**BRIEF**.
Below are some records. Return exactly the lines from the one with "Proof. intros Hn Hj." to the one with "Lemma wd_eq b", and nothing else.

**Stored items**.

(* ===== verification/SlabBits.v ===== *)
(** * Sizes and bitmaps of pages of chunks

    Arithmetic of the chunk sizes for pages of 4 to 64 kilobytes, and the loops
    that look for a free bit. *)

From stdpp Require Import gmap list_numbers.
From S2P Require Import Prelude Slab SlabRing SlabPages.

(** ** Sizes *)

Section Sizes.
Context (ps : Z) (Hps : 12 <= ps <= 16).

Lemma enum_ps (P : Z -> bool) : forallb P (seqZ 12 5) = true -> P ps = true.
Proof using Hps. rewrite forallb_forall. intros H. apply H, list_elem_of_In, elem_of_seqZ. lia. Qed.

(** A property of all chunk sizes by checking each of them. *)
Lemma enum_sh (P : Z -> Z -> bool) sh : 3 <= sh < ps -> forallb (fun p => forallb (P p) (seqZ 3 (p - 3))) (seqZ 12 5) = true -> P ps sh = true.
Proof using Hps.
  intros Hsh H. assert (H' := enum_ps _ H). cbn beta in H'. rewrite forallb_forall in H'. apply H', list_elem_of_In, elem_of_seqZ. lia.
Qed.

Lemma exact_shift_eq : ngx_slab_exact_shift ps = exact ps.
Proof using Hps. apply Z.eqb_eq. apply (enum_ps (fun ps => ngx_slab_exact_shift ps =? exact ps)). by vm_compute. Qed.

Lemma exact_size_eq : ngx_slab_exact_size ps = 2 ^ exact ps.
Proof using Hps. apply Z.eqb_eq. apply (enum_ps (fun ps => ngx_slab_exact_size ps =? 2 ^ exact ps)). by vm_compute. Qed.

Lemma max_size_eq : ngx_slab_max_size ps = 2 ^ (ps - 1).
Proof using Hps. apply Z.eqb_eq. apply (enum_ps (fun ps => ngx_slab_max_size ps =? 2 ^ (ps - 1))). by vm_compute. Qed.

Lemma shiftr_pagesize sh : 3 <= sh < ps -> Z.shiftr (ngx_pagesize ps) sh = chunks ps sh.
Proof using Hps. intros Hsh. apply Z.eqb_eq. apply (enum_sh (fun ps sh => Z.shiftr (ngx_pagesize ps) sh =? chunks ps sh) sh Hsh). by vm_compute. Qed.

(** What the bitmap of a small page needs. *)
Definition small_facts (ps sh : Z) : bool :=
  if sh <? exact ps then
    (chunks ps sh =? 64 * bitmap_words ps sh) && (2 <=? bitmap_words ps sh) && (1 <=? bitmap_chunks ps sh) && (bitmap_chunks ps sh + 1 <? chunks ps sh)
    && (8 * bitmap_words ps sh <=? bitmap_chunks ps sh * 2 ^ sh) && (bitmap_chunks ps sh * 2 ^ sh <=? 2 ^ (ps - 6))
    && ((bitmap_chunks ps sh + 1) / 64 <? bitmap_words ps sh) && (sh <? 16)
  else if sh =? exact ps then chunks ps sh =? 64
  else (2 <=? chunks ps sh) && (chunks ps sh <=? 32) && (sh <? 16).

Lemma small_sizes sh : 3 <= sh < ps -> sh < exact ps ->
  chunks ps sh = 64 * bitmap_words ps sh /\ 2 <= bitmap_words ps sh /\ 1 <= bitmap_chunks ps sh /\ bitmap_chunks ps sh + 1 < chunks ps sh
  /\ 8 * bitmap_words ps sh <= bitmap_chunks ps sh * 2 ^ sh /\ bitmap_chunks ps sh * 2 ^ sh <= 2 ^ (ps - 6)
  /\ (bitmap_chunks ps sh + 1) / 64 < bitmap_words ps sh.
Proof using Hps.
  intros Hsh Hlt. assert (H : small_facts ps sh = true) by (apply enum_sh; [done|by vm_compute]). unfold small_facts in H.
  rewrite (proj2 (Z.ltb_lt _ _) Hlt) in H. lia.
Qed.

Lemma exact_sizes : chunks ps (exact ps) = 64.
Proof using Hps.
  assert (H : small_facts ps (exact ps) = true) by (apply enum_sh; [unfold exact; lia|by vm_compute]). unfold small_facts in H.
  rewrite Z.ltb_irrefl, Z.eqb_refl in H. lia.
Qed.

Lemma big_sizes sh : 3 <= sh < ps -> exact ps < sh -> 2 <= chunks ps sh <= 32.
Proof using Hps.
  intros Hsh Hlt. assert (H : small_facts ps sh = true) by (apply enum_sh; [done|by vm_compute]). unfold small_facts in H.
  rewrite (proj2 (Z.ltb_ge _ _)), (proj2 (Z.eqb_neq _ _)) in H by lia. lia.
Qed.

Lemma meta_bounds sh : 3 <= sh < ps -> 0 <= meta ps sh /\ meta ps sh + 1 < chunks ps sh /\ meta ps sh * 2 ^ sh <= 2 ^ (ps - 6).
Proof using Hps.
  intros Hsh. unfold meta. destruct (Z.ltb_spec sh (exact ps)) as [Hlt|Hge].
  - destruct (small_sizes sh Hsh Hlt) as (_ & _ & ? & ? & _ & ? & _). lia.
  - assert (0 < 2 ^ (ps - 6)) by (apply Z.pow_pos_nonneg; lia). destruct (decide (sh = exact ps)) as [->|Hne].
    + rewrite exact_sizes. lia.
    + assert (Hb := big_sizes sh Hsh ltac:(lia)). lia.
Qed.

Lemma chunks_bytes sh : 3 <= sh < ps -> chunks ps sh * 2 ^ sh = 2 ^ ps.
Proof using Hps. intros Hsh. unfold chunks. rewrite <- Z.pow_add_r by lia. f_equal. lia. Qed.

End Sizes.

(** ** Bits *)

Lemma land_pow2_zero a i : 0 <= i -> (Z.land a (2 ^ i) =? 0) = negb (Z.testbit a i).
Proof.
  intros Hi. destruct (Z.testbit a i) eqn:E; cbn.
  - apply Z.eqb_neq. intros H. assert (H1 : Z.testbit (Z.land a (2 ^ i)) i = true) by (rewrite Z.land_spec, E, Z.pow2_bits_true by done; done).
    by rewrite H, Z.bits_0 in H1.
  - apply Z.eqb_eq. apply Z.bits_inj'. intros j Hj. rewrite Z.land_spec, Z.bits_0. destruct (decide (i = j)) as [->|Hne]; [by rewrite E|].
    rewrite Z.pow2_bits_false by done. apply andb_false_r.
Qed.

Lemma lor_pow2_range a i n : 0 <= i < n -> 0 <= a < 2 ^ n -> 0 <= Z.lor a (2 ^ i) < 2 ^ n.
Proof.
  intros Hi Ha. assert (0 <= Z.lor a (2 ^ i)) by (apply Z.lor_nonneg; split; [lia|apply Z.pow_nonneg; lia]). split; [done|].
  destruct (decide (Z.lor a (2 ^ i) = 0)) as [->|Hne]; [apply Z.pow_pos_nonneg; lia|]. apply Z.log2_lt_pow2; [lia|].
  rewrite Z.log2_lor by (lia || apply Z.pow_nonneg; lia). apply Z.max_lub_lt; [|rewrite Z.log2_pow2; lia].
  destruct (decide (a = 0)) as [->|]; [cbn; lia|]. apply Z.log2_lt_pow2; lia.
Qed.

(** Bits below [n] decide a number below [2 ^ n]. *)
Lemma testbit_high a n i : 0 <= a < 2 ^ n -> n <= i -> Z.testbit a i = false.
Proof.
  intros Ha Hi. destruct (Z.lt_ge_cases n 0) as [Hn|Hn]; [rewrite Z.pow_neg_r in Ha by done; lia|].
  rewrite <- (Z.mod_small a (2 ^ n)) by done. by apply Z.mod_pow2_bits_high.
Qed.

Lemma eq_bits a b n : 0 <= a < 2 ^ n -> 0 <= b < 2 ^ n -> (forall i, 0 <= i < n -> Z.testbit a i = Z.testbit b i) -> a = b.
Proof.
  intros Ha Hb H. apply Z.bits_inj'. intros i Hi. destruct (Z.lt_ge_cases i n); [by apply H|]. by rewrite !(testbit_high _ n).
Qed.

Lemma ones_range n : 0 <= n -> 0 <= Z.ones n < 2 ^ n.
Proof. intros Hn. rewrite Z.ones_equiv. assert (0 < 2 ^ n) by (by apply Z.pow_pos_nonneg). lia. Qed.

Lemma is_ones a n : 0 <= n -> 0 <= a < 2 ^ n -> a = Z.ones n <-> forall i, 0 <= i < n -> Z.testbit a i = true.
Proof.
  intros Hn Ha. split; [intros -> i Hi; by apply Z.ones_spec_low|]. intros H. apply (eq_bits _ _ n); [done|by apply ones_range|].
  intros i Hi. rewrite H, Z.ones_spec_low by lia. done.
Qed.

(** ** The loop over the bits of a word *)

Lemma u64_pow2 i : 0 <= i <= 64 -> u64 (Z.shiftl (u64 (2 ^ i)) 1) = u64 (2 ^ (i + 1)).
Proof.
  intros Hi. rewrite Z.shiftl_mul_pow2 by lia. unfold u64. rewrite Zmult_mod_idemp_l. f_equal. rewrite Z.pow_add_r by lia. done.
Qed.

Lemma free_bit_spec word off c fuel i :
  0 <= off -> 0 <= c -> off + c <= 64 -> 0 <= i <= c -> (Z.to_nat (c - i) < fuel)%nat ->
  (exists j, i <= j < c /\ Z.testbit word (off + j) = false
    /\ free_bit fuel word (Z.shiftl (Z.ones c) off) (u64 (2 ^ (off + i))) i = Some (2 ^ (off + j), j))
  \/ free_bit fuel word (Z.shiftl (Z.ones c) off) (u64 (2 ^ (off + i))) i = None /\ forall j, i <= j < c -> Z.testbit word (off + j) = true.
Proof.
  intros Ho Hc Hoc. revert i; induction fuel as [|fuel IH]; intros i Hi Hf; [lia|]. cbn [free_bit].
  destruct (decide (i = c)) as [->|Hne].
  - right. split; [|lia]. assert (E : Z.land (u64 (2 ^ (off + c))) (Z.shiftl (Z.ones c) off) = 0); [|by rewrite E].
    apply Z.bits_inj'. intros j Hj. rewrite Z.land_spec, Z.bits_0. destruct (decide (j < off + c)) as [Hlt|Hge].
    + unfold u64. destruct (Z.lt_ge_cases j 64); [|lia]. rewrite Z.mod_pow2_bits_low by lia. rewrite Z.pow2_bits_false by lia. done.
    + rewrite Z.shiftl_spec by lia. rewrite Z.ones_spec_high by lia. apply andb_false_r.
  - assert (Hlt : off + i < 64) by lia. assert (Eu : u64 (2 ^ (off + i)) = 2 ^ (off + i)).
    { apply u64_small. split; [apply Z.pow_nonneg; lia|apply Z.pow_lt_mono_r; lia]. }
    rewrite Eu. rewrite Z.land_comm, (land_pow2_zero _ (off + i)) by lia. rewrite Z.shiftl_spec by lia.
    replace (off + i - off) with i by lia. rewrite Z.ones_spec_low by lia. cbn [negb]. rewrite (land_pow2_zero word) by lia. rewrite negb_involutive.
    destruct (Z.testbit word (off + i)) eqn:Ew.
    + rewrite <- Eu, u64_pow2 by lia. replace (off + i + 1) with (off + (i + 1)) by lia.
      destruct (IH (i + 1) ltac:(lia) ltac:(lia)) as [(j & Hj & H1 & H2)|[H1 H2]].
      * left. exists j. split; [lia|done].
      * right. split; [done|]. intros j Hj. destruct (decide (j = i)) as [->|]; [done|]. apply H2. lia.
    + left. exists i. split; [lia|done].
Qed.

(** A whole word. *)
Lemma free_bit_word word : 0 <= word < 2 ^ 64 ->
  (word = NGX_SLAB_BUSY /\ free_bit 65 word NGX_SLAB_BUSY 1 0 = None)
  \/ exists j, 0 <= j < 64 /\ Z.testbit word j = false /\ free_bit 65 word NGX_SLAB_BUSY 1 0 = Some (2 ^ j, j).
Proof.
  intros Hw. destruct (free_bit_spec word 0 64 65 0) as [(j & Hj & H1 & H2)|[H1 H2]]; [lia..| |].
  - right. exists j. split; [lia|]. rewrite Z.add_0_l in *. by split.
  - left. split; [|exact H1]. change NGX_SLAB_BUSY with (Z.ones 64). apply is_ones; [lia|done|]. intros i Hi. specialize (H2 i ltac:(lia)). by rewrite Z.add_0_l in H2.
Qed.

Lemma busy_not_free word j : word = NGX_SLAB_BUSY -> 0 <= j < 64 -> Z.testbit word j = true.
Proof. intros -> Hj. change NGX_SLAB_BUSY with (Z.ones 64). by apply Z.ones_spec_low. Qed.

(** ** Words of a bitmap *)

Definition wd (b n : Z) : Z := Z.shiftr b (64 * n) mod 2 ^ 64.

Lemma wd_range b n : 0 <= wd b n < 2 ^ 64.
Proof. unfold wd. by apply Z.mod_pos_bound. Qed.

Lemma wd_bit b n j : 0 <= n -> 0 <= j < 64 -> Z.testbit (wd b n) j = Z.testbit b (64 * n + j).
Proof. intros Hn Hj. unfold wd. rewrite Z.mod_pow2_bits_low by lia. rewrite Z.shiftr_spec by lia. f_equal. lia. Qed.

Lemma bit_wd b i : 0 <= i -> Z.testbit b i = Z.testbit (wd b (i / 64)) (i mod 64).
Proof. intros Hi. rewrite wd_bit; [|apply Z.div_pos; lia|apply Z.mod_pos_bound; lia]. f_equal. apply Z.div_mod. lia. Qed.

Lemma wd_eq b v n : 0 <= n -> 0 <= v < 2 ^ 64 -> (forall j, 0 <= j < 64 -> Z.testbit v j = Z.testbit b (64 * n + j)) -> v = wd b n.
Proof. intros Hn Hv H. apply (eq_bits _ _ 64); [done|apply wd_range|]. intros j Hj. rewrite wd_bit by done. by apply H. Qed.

...

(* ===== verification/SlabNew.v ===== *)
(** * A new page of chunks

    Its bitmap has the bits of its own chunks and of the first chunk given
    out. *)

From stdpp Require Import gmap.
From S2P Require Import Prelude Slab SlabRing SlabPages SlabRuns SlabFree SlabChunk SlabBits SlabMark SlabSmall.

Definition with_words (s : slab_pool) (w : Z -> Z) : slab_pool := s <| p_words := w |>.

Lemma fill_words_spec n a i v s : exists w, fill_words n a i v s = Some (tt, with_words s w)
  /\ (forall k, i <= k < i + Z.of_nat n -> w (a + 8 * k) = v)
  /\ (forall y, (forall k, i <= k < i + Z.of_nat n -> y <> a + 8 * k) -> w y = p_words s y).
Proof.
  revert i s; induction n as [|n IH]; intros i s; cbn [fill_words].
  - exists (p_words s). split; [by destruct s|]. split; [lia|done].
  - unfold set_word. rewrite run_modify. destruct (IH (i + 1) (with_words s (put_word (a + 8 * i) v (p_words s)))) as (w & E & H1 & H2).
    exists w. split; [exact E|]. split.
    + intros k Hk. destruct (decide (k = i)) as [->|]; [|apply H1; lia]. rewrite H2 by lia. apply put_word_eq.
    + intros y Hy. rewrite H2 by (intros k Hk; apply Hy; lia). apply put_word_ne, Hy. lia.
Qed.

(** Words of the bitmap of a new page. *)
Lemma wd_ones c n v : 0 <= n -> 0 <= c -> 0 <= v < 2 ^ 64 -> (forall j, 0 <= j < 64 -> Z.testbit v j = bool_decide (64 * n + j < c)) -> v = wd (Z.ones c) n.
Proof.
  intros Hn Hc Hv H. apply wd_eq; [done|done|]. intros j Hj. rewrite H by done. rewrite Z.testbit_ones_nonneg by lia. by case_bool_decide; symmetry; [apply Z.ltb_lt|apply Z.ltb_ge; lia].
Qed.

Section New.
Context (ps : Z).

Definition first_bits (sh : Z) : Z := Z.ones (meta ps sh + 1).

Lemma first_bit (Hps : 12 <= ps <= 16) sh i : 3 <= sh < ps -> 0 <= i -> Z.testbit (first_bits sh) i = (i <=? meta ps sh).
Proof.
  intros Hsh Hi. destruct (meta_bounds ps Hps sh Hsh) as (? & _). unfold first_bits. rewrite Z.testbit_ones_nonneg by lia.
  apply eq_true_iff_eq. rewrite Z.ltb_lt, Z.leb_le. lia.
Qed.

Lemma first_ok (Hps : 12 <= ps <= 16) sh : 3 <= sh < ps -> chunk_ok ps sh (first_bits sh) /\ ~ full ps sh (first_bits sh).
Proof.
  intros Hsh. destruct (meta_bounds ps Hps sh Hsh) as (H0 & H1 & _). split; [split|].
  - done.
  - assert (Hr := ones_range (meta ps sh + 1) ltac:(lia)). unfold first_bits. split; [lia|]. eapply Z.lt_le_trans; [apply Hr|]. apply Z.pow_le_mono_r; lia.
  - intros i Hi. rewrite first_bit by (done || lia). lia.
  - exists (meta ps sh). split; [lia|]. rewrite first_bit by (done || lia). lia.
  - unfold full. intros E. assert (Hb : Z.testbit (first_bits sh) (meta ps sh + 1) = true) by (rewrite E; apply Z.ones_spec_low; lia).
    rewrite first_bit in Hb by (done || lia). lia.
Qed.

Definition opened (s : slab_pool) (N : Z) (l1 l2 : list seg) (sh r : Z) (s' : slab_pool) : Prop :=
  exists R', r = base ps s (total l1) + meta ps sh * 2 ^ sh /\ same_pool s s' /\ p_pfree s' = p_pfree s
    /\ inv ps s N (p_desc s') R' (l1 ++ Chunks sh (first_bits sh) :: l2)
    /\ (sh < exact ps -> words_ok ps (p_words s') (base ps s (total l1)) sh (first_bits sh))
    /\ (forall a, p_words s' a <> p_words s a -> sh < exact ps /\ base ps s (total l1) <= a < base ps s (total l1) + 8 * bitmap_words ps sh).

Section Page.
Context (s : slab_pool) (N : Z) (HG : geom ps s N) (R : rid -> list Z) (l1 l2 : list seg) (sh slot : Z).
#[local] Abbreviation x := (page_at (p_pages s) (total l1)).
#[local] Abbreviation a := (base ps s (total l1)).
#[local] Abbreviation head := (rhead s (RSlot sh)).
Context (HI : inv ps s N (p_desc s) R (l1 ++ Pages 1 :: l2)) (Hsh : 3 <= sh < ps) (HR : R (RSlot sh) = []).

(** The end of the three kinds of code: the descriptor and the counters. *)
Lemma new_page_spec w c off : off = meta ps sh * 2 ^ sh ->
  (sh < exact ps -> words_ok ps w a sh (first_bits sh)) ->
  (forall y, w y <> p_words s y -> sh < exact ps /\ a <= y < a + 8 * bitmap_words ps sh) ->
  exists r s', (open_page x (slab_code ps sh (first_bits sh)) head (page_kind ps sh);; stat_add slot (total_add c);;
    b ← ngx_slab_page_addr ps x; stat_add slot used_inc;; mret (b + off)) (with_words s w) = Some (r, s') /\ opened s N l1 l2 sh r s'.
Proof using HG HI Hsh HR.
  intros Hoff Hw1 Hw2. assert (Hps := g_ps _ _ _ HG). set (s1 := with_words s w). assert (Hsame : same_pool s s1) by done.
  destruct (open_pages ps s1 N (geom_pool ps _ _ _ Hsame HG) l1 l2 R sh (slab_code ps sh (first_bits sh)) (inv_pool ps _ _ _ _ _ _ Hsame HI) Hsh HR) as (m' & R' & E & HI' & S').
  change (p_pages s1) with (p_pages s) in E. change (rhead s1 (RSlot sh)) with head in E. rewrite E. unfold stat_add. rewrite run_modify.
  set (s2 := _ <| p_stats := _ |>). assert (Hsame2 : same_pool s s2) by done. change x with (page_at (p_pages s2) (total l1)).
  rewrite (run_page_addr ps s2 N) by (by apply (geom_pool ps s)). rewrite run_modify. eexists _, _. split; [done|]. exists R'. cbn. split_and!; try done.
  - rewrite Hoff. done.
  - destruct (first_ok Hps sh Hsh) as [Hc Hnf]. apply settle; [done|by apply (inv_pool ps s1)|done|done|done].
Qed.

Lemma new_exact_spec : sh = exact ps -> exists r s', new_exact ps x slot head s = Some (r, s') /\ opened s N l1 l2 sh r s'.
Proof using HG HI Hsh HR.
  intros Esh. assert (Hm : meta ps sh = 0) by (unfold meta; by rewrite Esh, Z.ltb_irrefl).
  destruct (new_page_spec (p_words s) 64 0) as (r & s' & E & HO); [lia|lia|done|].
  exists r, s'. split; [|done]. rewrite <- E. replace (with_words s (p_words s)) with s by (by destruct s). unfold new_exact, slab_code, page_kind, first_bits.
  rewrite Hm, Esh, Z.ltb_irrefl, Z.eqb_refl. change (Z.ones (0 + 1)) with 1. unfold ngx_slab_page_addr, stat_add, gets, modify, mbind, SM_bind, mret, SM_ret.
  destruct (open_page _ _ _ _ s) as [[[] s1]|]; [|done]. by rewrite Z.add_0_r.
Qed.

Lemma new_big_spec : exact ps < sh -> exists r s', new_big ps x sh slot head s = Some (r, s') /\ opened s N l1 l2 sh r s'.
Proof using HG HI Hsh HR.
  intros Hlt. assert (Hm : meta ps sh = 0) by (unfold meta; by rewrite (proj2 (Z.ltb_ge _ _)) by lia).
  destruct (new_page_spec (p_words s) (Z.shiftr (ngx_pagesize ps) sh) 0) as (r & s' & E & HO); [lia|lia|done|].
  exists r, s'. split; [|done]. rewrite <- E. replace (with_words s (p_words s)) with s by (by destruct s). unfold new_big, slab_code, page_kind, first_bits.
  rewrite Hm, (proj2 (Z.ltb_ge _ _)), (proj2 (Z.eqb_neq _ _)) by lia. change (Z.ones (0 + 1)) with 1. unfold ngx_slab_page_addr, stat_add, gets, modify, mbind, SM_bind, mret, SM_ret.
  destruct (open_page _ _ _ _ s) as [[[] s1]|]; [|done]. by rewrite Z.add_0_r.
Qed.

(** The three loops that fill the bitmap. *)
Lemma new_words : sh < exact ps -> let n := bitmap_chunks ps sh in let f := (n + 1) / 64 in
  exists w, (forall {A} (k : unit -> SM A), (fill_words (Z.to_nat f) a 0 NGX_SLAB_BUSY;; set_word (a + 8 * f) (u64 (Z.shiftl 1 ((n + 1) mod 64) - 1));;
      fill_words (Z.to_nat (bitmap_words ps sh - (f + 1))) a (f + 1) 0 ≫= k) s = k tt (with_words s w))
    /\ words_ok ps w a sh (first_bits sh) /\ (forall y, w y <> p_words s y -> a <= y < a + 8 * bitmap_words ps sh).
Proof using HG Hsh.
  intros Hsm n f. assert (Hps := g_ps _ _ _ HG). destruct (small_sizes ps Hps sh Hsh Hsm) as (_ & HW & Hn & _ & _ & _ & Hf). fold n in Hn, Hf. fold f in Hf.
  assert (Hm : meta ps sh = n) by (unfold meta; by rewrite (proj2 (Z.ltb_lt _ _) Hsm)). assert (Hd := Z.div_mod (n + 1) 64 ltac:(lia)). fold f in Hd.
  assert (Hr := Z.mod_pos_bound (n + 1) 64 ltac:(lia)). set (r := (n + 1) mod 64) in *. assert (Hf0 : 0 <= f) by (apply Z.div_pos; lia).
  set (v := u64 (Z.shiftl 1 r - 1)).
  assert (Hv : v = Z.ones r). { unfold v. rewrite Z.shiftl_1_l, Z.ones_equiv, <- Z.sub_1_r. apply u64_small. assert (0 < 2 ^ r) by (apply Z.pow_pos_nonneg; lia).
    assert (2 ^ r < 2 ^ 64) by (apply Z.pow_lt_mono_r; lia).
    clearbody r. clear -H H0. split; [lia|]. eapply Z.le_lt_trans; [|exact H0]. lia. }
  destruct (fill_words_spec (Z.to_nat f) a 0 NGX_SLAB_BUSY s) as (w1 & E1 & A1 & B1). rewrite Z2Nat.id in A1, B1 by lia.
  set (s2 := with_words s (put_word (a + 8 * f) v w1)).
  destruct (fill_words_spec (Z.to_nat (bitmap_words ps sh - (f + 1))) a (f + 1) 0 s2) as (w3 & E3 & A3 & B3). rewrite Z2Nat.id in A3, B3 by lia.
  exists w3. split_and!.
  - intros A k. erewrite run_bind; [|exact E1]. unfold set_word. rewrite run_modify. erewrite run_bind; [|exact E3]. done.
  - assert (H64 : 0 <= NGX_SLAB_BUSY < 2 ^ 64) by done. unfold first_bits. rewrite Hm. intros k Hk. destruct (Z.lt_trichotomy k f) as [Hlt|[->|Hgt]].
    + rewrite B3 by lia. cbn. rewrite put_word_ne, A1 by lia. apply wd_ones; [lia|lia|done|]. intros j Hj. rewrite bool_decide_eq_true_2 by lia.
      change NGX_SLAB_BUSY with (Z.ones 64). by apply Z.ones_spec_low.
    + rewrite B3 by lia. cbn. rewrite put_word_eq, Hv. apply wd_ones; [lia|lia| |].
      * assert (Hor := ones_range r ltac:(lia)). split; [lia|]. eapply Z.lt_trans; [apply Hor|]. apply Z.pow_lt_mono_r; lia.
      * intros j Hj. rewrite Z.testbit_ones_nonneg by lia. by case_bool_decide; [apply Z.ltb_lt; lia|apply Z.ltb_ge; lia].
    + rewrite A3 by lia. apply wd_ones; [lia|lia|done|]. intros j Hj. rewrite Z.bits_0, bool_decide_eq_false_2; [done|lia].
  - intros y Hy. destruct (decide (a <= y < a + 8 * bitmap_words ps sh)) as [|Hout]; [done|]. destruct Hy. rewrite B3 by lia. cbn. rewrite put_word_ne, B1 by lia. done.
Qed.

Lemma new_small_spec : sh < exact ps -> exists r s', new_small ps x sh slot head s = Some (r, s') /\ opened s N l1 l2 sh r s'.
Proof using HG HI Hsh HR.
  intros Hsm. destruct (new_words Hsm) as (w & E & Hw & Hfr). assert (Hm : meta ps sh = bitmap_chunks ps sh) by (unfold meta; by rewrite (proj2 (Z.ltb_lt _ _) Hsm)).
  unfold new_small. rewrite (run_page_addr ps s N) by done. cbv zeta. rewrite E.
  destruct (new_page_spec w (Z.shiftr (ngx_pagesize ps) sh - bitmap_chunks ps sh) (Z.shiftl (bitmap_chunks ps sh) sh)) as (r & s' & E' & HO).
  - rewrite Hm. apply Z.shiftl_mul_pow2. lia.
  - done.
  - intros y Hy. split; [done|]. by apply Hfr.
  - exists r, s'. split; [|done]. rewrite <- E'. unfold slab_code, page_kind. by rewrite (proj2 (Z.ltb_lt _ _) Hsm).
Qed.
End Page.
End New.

**ANSWER**.
Proof. intros Hn Hj. unfold wd. rewrite Z.mod_pow2_bits_low by lia. rewrite Z.shiftr_spec by lia. f_equal. lia. Qed.

Lemma bit_wd b i : 0 <= i -> Z.testbit b i = Z.testbit (wd b (i / 64)) (i mod 64).
Proof. intros Hi. rewrite wd_bit; [|apply Z.div_pos; lia|apply Z.mod_pos_bound; lia]. f_equal. apply Z.div_mod. lia. Qed.

Lemma wd_eq b v n : 0 <= n -> 0 <= v < 2 ^ 64 -> (forall j, 0 <= j < 64 -> Z.testbit v j = Z.testbit b (64 * n + j)) -> v = wd b n.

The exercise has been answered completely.